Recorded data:
····················
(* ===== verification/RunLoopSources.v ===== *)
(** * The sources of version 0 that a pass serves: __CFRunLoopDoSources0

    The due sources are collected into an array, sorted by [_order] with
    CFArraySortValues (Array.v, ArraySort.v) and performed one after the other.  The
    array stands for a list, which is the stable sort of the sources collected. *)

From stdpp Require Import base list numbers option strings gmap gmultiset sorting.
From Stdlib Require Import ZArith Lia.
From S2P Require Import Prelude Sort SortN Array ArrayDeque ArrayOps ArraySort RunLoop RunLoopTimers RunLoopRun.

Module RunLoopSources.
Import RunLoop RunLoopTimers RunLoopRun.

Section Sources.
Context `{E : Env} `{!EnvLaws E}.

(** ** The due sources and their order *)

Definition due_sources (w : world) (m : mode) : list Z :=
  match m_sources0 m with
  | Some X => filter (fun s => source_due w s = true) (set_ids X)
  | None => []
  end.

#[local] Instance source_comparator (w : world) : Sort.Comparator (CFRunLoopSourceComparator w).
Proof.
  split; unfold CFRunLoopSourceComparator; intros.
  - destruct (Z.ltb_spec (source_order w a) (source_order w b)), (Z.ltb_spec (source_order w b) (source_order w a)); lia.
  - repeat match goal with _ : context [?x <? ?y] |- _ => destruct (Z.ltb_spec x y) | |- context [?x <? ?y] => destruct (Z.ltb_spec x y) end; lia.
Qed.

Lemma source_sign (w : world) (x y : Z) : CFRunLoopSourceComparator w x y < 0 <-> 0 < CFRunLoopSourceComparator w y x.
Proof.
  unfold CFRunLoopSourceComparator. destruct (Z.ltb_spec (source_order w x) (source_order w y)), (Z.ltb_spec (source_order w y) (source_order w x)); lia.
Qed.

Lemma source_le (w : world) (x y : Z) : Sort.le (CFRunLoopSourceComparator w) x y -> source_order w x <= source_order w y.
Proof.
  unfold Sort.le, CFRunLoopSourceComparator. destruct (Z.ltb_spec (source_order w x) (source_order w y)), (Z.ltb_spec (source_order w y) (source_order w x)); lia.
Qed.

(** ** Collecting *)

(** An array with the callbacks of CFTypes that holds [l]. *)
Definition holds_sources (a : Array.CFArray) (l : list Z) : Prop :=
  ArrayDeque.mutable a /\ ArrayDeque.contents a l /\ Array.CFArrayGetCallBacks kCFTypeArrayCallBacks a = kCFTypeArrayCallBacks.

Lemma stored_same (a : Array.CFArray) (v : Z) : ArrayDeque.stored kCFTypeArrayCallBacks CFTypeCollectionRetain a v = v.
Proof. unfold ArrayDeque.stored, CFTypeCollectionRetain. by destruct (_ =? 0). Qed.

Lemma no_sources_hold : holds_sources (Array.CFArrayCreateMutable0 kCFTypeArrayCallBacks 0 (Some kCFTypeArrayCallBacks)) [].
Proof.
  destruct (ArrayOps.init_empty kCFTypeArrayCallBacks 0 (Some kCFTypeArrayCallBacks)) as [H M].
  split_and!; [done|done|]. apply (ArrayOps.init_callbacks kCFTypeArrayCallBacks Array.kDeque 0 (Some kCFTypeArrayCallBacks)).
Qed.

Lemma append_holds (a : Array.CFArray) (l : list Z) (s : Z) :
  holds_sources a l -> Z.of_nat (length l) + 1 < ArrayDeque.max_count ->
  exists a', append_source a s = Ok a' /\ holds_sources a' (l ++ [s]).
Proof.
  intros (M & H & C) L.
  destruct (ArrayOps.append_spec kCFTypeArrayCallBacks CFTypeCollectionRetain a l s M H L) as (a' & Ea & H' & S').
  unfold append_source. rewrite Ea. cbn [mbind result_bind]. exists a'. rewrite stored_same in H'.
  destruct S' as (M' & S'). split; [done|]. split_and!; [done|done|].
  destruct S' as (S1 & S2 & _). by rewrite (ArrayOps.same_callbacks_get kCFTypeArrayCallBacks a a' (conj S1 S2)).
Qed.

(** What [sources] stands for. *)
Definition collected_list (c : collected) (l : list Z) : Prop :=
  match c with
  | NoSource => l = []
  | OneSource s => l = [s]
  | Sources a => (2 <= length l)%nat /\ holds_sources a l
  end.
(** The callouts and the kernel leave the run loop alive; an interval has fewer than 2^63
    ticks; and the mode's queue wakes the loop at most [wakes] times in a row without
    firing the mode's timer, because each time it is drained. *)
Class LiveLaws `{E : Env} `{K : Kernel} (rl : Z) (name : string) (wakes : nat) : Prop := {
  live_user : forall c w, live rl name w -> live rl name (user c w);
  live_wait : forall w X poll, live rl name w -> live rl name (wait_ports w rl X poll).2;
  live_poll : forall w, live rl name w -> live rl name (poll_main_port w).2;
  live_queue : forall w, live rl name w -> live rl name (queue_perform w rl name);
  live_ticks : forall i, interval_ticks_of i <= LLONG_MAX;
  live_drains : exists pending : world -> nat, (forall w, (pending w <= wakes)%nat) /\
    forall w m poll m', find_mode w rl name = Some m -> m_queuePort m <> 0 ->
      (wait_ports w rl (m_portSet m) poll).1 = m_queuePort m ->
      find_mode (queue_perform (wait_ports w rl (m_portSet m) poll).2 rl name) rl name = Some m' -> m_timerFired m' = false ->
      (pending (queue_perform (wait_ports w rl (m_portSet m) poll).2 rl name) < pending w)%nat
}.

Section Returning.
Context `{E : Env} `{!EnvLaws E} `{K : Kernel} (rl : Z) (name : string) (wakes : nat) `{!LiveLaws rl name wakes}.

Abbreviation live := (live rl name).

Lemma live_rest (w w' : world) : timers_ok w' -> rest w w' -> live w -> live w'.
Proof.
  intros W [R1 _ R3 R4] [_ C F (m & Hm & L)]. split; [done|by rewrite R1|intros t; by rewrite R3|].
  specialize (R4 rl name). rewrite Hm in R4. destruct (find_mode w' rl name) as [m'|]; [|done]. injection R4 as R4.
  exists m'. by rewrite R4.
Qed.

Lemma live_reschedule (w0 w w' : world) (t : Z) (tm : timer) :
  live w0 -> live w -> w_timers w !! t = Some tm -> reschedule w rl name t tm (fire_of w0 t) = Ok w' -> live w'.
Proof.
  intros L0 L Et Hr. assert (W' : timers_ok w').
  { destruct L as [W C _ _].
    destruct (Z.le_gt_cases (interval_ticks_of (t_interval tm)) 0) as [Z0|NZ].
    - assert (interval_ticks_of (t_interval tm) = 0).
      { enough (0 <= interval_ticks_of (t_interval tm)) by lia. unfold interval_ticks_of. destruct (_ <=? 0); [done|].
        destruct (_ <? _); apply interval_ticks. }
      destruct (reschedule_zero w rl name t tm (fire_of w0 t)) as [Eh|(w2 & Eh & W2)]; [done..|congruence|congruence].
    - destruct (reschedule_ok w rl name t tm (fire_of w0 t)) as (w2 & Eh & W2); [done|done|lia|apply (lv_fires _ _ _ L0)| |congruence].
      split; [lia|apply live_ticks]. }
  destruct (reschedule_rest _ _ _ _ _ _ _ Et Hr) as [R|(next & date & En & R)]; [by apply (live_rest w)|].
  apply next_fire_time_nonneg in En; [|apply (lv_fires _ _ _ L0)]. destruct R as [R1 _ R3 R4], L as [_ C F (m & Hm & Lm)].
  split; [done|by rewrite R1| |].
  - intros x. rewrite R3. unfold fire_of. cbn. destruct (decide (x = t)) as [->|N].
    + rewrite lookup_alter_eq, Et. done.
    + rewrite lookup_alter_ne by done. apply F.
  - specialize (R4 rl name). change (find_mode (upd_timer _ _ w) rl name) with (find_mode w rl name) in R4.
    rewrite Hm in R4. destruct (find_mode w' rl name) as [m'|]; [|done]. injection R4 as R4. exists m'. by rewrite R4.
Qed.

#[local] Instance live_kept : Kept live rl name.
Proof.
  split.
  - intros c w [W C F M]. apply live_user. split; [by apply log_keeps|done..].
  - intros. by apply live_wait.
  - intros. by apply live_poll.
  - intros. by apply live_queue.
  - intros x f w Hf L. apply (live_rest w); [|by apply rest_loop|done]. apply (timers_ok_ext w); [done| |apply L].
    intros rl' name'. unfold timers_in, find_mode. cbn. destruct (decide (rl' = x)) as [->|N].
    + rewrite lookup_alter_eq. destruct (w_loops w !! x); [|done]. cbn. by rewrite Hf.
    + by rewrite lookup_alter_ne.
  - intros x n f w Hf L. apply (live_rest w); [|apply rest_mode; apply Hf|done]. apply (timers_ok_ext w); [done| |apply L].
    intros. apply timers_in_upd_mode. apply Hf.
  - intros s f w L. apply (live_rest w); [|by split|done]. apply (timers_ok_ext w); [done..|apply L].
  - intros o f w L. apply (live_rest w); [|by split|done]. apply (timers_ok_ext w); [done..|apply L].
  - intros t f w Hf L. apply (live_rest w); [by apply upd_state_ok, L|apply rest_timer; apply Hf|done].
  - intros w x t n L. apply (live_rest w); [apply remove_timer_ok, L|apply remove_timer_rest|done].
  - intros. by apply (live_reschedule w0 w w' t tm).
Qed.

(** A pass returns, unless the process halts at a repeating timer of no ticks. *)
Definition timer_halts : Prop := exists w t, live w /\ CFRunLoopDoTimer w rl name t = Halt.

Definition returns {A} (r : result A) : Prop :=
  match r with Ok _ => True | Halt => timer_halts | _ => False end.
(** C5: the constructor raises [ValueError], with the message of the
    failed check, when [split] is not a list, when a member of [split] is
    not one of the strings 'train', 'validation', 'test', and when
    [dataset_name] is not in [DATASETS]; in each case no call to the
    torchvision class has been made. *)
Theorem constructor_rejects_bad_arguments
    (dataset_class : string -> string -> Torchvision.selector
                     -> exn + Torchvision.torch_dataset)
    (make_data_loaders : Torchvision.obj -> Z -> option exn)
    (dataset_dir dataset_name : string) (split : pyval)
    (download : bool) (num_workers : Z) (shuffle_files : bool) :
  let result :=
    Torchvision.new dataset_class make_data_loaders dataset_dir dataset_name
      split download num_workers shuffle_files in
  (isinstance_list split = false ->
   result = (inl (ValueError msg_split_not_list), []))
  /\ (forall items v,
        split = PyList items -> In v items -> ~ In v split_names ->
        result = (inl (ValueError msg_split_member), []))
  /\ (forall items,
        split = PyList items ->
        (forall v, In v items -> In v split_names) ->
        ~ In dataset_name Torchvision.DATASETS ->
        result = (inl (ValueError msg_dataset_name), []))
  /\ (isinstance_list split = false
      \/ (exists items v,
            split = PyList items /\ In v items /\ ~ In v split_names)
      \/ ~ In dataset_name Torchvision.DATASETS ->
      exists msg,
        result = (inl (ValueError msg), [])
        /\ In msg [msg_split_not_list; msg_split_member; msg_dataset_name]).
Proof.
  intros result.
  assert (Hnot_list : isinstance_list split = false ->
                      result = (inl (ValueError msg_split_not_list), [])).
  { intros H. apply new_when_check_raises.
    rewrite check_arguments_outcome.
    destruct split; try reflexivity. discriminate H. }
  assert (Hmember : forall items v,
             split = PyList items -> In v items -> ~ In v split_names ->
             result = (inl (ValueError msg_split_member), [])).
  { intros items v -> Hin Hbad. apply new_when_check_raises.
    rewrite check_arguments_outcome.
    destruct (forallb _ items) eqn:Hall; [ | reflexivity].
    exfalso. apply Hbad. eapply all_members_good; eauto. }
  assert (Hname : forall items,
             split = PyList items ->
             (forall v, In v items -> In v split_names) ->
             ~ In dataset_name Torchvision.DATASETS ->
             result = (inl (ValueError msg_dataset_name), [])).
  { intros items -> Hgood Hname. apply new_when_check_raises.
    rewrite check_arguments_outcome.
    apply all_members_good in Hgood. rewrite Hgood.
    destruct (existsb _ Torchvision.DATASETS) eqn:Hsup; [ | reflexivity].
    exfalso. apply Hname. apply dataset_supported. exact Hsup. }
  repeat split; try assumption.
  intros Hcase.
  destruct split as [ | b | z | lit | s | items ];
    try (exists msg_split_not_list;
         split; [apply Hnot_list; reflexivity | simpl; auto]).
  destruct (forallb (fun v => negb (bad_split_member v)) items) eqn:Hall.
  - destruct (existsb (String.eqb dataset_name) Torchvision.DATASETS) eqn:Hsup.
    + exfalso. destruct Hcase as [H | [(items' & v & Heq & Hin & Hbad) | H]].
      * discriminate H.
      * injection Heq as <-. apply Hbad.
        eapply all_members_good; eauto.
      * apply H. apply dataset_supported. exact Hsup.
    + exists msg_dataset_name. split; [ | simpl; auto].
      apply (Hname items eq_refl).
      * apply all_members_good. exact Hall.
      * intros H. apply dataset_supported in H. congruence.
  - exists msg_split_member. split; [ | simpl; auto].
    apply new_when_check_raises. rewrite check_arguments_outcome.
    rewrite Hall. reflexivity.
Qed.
····················
Task requirements: Set down, exactly as they appear above, all lines from the one that has "[msg_split_not_list; msg_split_member; msg_dataset_name])." down to the one that has "result = (inl (ValueError msg_split_not_list), [])).", including those two and no others.

Answer for this exercise:
        /\ In msg [msg_split_not_list; msg_split_member; msg_dataset_name]).
Proof.
  intros result.
  assert (Hnot_list : isinstance_list split = false ->
                      result = (inl (ValueError msg_split_not_list), [])).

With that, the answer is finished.